Como era previsible,
tratándose de una mujer vulgar e irreligiosa, ninguna de estas consideraciones
se hizo presente en Cristina de Kirchner desde el instante en que anunció su
dolencia. Y si no ha titubeado en capitalizar ideológicamente la muerte de su
propio esposo, tampoco dudó en hacerlo con su afección. Aquel campamento brutal
y simiesco,instalado ante las puertas del Hospital Austral durante los días de
su internación,y los comunicados del vocero oficial -quien con tono de relator
futbolístico iba narrando la goleada contra el cáncer,celebrada por los barras-
quedará grabada a fuego en las crónicas de la abyección y del
grotesco.
En rigor,la actitud
personal y politica de la presidenta ante el achaque fue tan degradante
como la que suele ostentar de ordinario. Para ella y ellos
–exhibicionistas de éxitos mundanos y de vanaglorias terrenas- no existe nada
parecido a la contemplación de las postrimerías, al ofrecimiento del dolor, a la
situación límite del alma contrita y suplicante. La democracia es el carnaval,
con mascaritas obligadas a fingir esplendor aunque estén carcomidas por dentro.
Y Cristina, claro, en el núcleo más infamante del corso, debe conservar esa
burlona risa de acróbata, de la que habla Bergson ,para hacerle creer a la plebe
que tras mil acrobacias nada puede pasarle. Sea la suya un alma sin Cuaresma,
sin atrición, sin anonadamiento, sin genuflexión ante el Autor de la Vida y de
la Muerte, y que sepa Él donde alojarla cuando traspase los lindes de la
tierra.
Pero faltaba lo peor
y sucedió. En su primera aparición pública -tras el rescate de la tiroides del
tumor maligno que la amenazaba- Cristina Kirchner habló de un “milagro”, le
agradeció a Dios y a la gente, y sostuvo que el amor puede más que el odio.
Porque necesitada de quien gritara “¡viva el cáncer!”, y no hallándolo, era
menester inventar, no una gesta, como suponen algunos, sino una nueva variante
de la lucha de clases: la del pueblo que quería su saneamiento contra los
monopolios destituyentes que clamaban metástasis.La ficción no cesa nunca, ni
siquiera ante lo que merecería mayor compostura.
Ahora bien; se puede
llamar milagro a un mal diagnóstico, que no habrá ninguna voz eclesial
que pida respetar la integridad de los términos. Al contrario, no faltará prete
que sostenga que ella merece hasta la suspensión de las leyes naturales,
o que, al fin,la mediación de Néstor ha entrado en franca competencia con la del
Gauchito Gil. Se puede invocar al amor,con rostro atrabiliario y voz furente, en
una sala atestada de odiadores profesionales, de rencorosos de oficios, de
artesanos del resentimiento y de la venganza, que nadie osará tampoco marcar la
contradicción flagrante. Pero nos perturba e indigna el agradecimiento a Dios, y
no queremos guardar silencio cómplice frente a tamaño
desafuero.
¿A qué Dios agradece
Cristina? ¿Al que ultraja aprobando el matrimonio contra natura, violando el
Decálogo,promoviendo ideas y personajes enrolados en el ateísmo militante,
befando a la Iglesia, dejando impunes a los incendiarios de pesebres, retirando
imágenes marianas o crucifijos de los lugares públicos? ¿A qué Dios agradece?
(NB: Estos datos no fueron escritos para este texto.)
(* ===== verification/SandboxTrade.v ===== *)
(** * The sandbox examples ([examples/coro_trade.cpp], [examples/sandbox_trade.cpp])

    The same round trip of an account, as a coroutine driven by [sync_wait] and as
    blocking calls, with the lines that each prints.  A call holds the fields that the
    examples set in its request, [Reply] those they read of the responses. *)

From S2P Require Import Prelude StdStrings FixedDecimal DecimalText PrintedText ErrorResult.
From S2P Require Import Coroutine CoroutineSpec CoroutineTheorems.
From stdpp Require Import base numbers list strings gmap.
From Stdlib Require Import ZArith Lia.

#[local] Open Scope Z_scope.

Record PostOrderRequest := MkPostOrder {
  po_account : string; po_instrument : string; po_quantity : Z;
  po_direction : Z; po_order_type : Z }.

Definition ORDER_DIRECTION_BUY : Z := 1.
Definition ORDER_TYPE_MARKET : Z := 2.

(** The calls of [client.sandbox()] that the examples make. *)
Inductive SandboxCall :=
  | OpenSandboxAccount
  | SandboxPayIn (account_id : string) (amount : MoneyValue)
  | PostSandboxOrder (order : PostOrderRequest)
  | GetSandboxPortfolio (account_id : string)
  | CloseSandboxAccount (account_id : string).

Record Position := MkPosition { figi : string; quantity : Quotation }.

(** The fields of a response; each call reads those of its own message. *)
Record Reply := MkReply {
  account_id : string;               (* OpenSandboxAccountResponse *)
  balance : MoneyValue;              (* SandboxPayInResponse *)
  order_id : string;                 (* PostOrderResponse *)
  execution_report_status : Z;
  executed_order_price : MoneyValue;
  positions : list Position;         (* PortfolioResponse *)
}.

Definition market_buy (account instrument : string) : PostOrderRequest :=
  MkPostOrder account instrument 1 ORDER_DIRECTION_BUY ORDER_TYPE_MARKET.

(** [tinvest::Decimal(n).to_money("rub")] *)
Definition roubles (n : Z) : MoneyValue := MkMoneyValue "rub" n 0.

Example roubles_to_money :
  (d ← decimal 50000 0; mret (to_money d "rub")) = Val (roubles 50000).
Proof. reflexivity. Qed.

(** ** The lines *)

Definition opened_line (o : Reply) : printed_line :=
  Out ("opened sandbox account " +:+ c_str (account_id o)).
Definition failed_line (rpc : string) (e : Error) : printed_line :=
  Err (rpc +:+ " failed: " +:+ c_str (error_to_string e)).
Definition balance_line (r : Reply) : outcome printed_line :=
  t ← money_text (balance r); mret (Out ("balance: " +:+ t)).
Definition closed_line : printed_line := Out "closed sandbox account".

(** The order, as [coro_trade] and as [sandbox_trade] report it. *)
Definition coro_order_line (r : Reply) : outcome printed_line :=
  t ← money_text (executed_order_price r);
  mret (Out ("order " +:+ c_str (order_id r) +:+ " executed=" +:+ t)).
Definition order_line (r : Reply) : outcome printed_line :=
  t ← money_text (executed_order_price r);
  mret (Out ("order " +:+ c_str (order_id r)
             +:+ " status=" +:+ int_to_string (execution_report_status r)
             +:+ " executed=" +:+ t)).
Definition position_line (p : Position) : outcome printed_line :=
  t ← quotation_text (quantity p);
  mret (Out ("position " +:+ c_str (figi p) +:+ " x " +:+ t)).

(** ** The coroutine [run] of coro_trade.cpp *)

(** Undefined behaviour while printing: nothing can be said of what follows, and the
    body ends there with the result [UB]. *)
Definition printing {A Rpc Resp} (screen : outcome (list printed_line))
    (k : list printed_line -> Co (outcome A) string Rpc Resp) : Co (outcome A) string Rpc Resp :=
  match screen with Val lines => k lines | UB => co_return UB end.

(** The exit code, with what was printed. *)
Definition coro_run (instrument : string)
    : Co (outcome (Z * list printed_line)) string SandboxCall Reply :=
  co_await_rpc OpenSandboxAccount (fun opened =>
    match opened with
    | ResultError e => co_return (Val (1, [failed_line "OpenSandboxAccount" e]))
    | ResultValue o =>
        let account := account_id o in
        co_await_rpc (SandboxPayIn account (roubles 50000)) (fun paid =>
        printing (match paid with
                  | ResultValue r => print_line (balance_line r) (mret [opened_line o])
                  | ResultError _ => mret [opened_line o] end) (fun screen =>
        co_await_rpc (PostSandboxOrder (market_buy account instrument)) (fun posted =>
        printing (print_line (match posted with
                              | ResultValue r => coro_order_line r
                              | ResultError e => mret (failed_line "PostSandboxOrder" e) end)
                    (mret screen)) (fun screen =>
        co_await_rpc (CloseSandboxAccount account) (fun _ =>
        co_return (Val (0, screen ++ [closed_line])))))))
    end).

(** [argc > 1 ? argv[1] : "BBG004730N88"] *)
Definition instrument_arg (args : list string) : string :=
  match args with [] => "BBG004730N88" | a :: _ => a end.

Definition no_token : printed_line := Err "Set TINVEST_TOKEN (sandbox token)".

(** [main] of coro_trade.cpp: the coroutine it waits for, if there is a token. *)
Definition coro_main (tok : option string) (args : list string)
    : Co (outcome (Z * list printed_line)) string SandboxCall Reply + Z * list printed_line :=
  match tok with
  | None => inr (1, [no_token])
  | Some _ => inl (coro_run (instrument_arg args))
  end.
¿Al que ignora y pisotea en cada acto de su tiranía, en cada gesto altanero, en
cada palabra petulante y frívola? ¿Al que ataca con sus programas y textos de
estudio plagados de materialismo, al que despoja de su cetro a cada paso de su
modelo “nacional y popular”, para sumarse a los intereses de los deicidas, al
manifiesto regocijo de los masones, y al acompañamiento de legiones de crápulas
sin Fe? ¿A qué Dios agradece esta mujer,en cuyo pecho los pecados capitales
nadan a sus anchas? Es simple y trágica la respuesta: al que profanó
públicamente, con horrible sacrilegio,el día que asumió su segunda presidencia,
y decidió jurar por una divinidad potencialmente demandante en paridad de
condiciones con Kirchner. Su agradecimiento, en suma, tiene un sólo nombre y es
blasfemia.
Cuando Shakespeare
trazó el perfil glorioso de Coriolano, en su obra homónima, recordó que el
honroso guerrero se había negado a mostrar a la plebe sus cicatrices recibidas
en combate, tal como le exigían los demócratas para ganar los votos del gentío.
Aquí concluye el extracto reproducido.